When it comes to abortion, choice is considered paramount, but what kind of choice do women have when they are being misinformed or coerced? Is the growing popularity of prenatal screening creating a societal expectation, or even an obligation, on women to abort children who do not fit society’s stereotypes of perfection?

Discrimination against persons with disabilities

Countries like Iceland have been celebrating nearly “eradicating Down syndrome”. In other words, they are nearing a 100% elimination rate for aborting every child who is diagnosed with the condition. In Australia, more than 90% of children diagnosed with Down syndrome are aborted.

But how do we reconcile the systematic elimination of such children with a society that is meant to be fighting against discrimination and working towards greater diversity and inclusiveness, particularly for persons with disabilities? Stories from the current Disability Royal Commission of the health system failing children with disabilities are a damning indictment that we need to do much, much more in this regard.

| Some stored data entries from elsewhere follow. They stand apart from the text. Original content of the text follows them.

Lemma gf_u8 x j : is_u8 x -> gf_col j -> is_u8 (gf x j).
Proof.
  intros Hx Hj. assert (forallb (fun j => forallb (fun x => (0 <=? gf x j) && (gf x j <? 2 ^ 8)) (seqZ 0 256)) (seqZ 0 6) = true) as H by by vm_compute.
  rewrite forallb_forall in H. assert (In j (seqZ 0 6)) as Hin by (apply list_elem_of_In, elem_of_seqZ; unfold gf_col in Hj; lia).
  exact (byte_range (fun x => gf x j) (H j Hin) x Hx).
Qed.

(** ** Multiplication distributes over addition *)

Lemma xtime_lxor x y : Fips197.xtime (Z.lxor x y) = Z.lxor (Fips197.xtime x) (Fips197.xtime y).
Proof.
  unfold Fips197.xtime. assert (2 * Z.lxor x y = Z.lxor (2 * x) (2 * y)) as ->.
  { rewrite !(Z.mul_comm 2). change 2 with (2 ^ 1). rewrite <- !Z.shiftl_mul_pow2 by lia. apply Z.shiftl_lxor. }
  rewrite Z.lxor_spec. destruct (Z.testbit (2 * x) 8), (Z.testbit (2 * y) 8); cbn [xorb];
    apply Z.bits_inj'; intros n Hn; rewrite ?Z.lxor_spec; btauto.
Qed.

Lemma gmul_lxor a x y : Fips197.gmul a (Z.lxor x y) = Z.lxor (Fips197.gmul a x) (Fips197.gmul a y).
Proof.
  unfold Fips197.gmul. generalize 8%nat. intros n. revert a x y. induction n as [|n IH]; intros a x y; cbn [Fips197.mul]; [done|].
  rewrite xtime_lxor, IH. destruct (Z.odd a); apply Z.bits_inj'; intros i Hi; rewrite ?Z.lxor_spec, ?Z.bits_0; btauto.
Qed.

Lemma gf_lxor x y j : is_u8 x -> is_u8 y -> gf_col j -> gf (Z.lxor x y) j = Z.lxor (gf x j) (gf y j).
Proof. intros Hx Hy Hj. rewrite !gf_spec by (done || by apply lxor_u8). apply gmul_lxor. Qed.

(** ** States of bytes *)

Definition row_ok (r : row) : Prop := is_u8 (c0 r) /\ is_u8 (c1 r) /\ is_u8 (c2 r) /\ is_u8 (c3 r).
Definition state_ok (s : state) : Prop := row_ok (r0 s) /\ row_ok (r1 s) /\ row_ok (r2 s) /\ row_ok (r3 s).

(** Sixteen goals, one for each byte. *)
Ltac split_bytes := unfold state_ok, row_ok in *; cbn [c0 c1 c2 c3 r0 r1 r2 r3 map_state map_row AddRoundKey ShiftRows InvShiftRows on_columns mix_column inv_mix_column load_state] in *; split_and!.

Lemma u8_u8 x : is_u8 (u8 x).
Proof. unfold is_u8, u8. apply Z.mod_pos_bound. lia. Qed.

Lemma word_u8 l i : Forall is_u8 l -> is_u8 (word l i).
Proof.
  intros Hl. unfold word. destruct (decide (i < length l)%nat) as [Hi|Hi].
  - rewrite Forall_forall in Hl. by apply Hl, nth_In.
  - rewrite nth_overflow by lia. done.
Qed.

Lemma load_state_ok l : Forall is_u8 l -> state_ok (load_state l).
Proof. intros Hl. split_bytes; by apply word_u8. Qed.

Lemma map_state_ok f s : (forall x, is_u8 x -> is_u8 (f x)) -> state_ok s -> state_ok (map_state f s).
Proof. intros Hf ((?&?&?&?) & (?&?&?&?) & (?&?&?&?) & (?&?&?&?)). split_bytes; by apply Hf. Qed.

Lemma AddRoundKey_ok s w k : state_ok s -> state_ok (AddRoundKey s w k).
Proof. intros ((?&?&?&?) & (?&?&?&?) & (?&?&?&?) & (?&?&?&?)). split_bytes; apply lxor_u8; done || apply u8_u8. Qed.

Lemma ShiftRows_ok s : state_ok s -> state_ok (ShiftRows s).
Proof. destruct s. intros ((?&?&?&?) & (?&?&?&?) & (?&?&?&?) & (?&?&?&?)). split_bytes; tauto. Qed.
Lemma InvShiftRows_ok s : state_ok s -> state_ok (InvShiftRows s).
Proof. destruct s. intros ((?&?&?&?) & (?&?&?&?) & (?&?&?&?) & (?&?&?&?)). split_bytes; tauto. Qed.

Lemma on_columns_ok f s : (forall r, row_ok r -> row_ok (f r)) -> state_ok s -> state_ok (on_columns f s).
Proof.
  intros Hf Hs. destruct s as [[] [] [] []]. destruct Hs as ((?&?&?&?) & (?&?&?&?) & (?&?&?&?) & (?&?&?&?)).
  split_bytes; apply Hf; split_bytes; tauto.
Qed.

Lemma xor4_u8 a b c d : is_u8 a -> is_u8 b -> is_u8 c -> is_u8 d -> is_u8 (xor4 a b c d).
Proof. intros. by repeat apply lxor_u8. Qed.

Lemma mix_column_ok r : row_ok r -> row_ok (mix_column r).
Proof. destruct r. intros (?&?&?&?). split_bytes; apply xor4_u8; first [done|apply gf_u8; [done|by compute]]. Qed.
Lemma inv_mix_column_ok r : row_ok r -> row_ok (inv_mix_column r).
Proof. destruct r. intros (?&?&?&?). split_bytes; apply xor4_u8; first [done|apply gf_u8; [done|by compute]]. Qed.

Create HintDb aes.
#[export] Hint Resolve sbox_u8 invsbox_u8 load_state_ok map_state_ok AddRoundKey_ok ShiftRows_ok InvShiftRows_ok on_columns_ok
  mix_column_ok inv_mix_column_ok : aes.

Lemma enc_round_ok key s k : state_ok s -> state_ok (enc_round key s k).
Proof. unfold enc_round, MixColumns, SubBytes. auto 8 with aes. Qed.
Lemma enc_last_ok key s k : state_ok s -> state_ok (enc_last key s k).
Proof. unfold enc_last, SubBytes. auto 8 with aes. Qed.
Lemma dec_round_ok key s k : state_ok s -> state_ok (dec_round key s k).
Proof. unfold dec_round, InvMixColumns, InvSubBytes. auto 8 with aes. Qed.
Lemma dec_last_ok key s k : state_ok s -> state_ok (dec_last key s k).
Proof. unfold dec_last, InvSubBytes. auto 8 with aes. Qed.

Lemma fold_ok (f : state -> nat -> state) l s : (forall s k, state_ok s -> state_ok (f s k)) -> state_ok s -> state_ok (fold_left f l s).
Proof. intros Hf. revert s. induction l as [|k l IH]; intros s Hs; [done|]. cbn [fold_left]. auto. Qed.

Lemma store_state_u8 s : state_ok s -> Forall is_u8 (store_state s).
Proof. intros ((?&?&?&?) & (?&?&?&?) & (?&?&?&?) & (?&?&?&?)). unfold store_state. repeat (apply Forall_cons_2; [done|]). apply Forall_nil_2. Qed.

Lemma store_load l : length l = 16%nat -> store_state (load_state l) = l.
Proof. intros Hl. do 16 (destruct l as [|? l]; [done|]). by destruct l. Qed.
Lemma load_store s : load_state (store_state s) = s.
Proof. by destruct s as [[] [] [] []]. Qed.

(** ** The whole functions as folds over the rounds *)

Definition key_size (keysize : Z) (Nr : nat) : Prop := keysize = 128 /\ Nr = 10%nat \/ keysize = 192 /\ Nr = 12%nat \/ keysize = 256 /\ Nr = 14%nat.

Definition round_offsets (Nr : nat) : list nat := map (fun r => 4 * r)%nat (seq 1 (Nr - 1)).

#[local] Opaque enc_round enc_last dec_round dec_last AddRoundKey load_state store_state.
Ltac unfold_rounds :=
  intros [[-> ->]|[[-> ->]|[-> ->]]]; unfold aes_encrypt, aes_decrypt, round_offsets;
  cbn [Z.eqb Pos.eqb Z.ltb Z.compare Pos.compare Pos.compare_cont negb Nat.sub seq map Nat.mul Nat.add rev app fold_left]; reflexivity.

Lemma aes_encrypt_rounds inb key keysize Nr : key_size keysize Nr ->
  aes_encrypt inb key keysize =
    store_state (enc_last key (fold_left (enc_round key) (round_offsets Nr) (AddRoundKey (load_state inb) key 0)) (4 * Nr)).
Proof. unfold_rounds. Qed.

There is no doubt that a prenatal diagnosis could be terrifying for parents who only want what’s best for their child. This is even more likely to be the case when the right information and support is not available and where outdated prejudicial attitudes regarding disability persist.

But what if women were given balanced, accurate, up-to-date information and the appropriate support? What if we chose to reject harmful stereotypes of perfection and treated every child as a miracle? Perhaps then, we might make some real progress towards a truly just, supportive and inclusive society.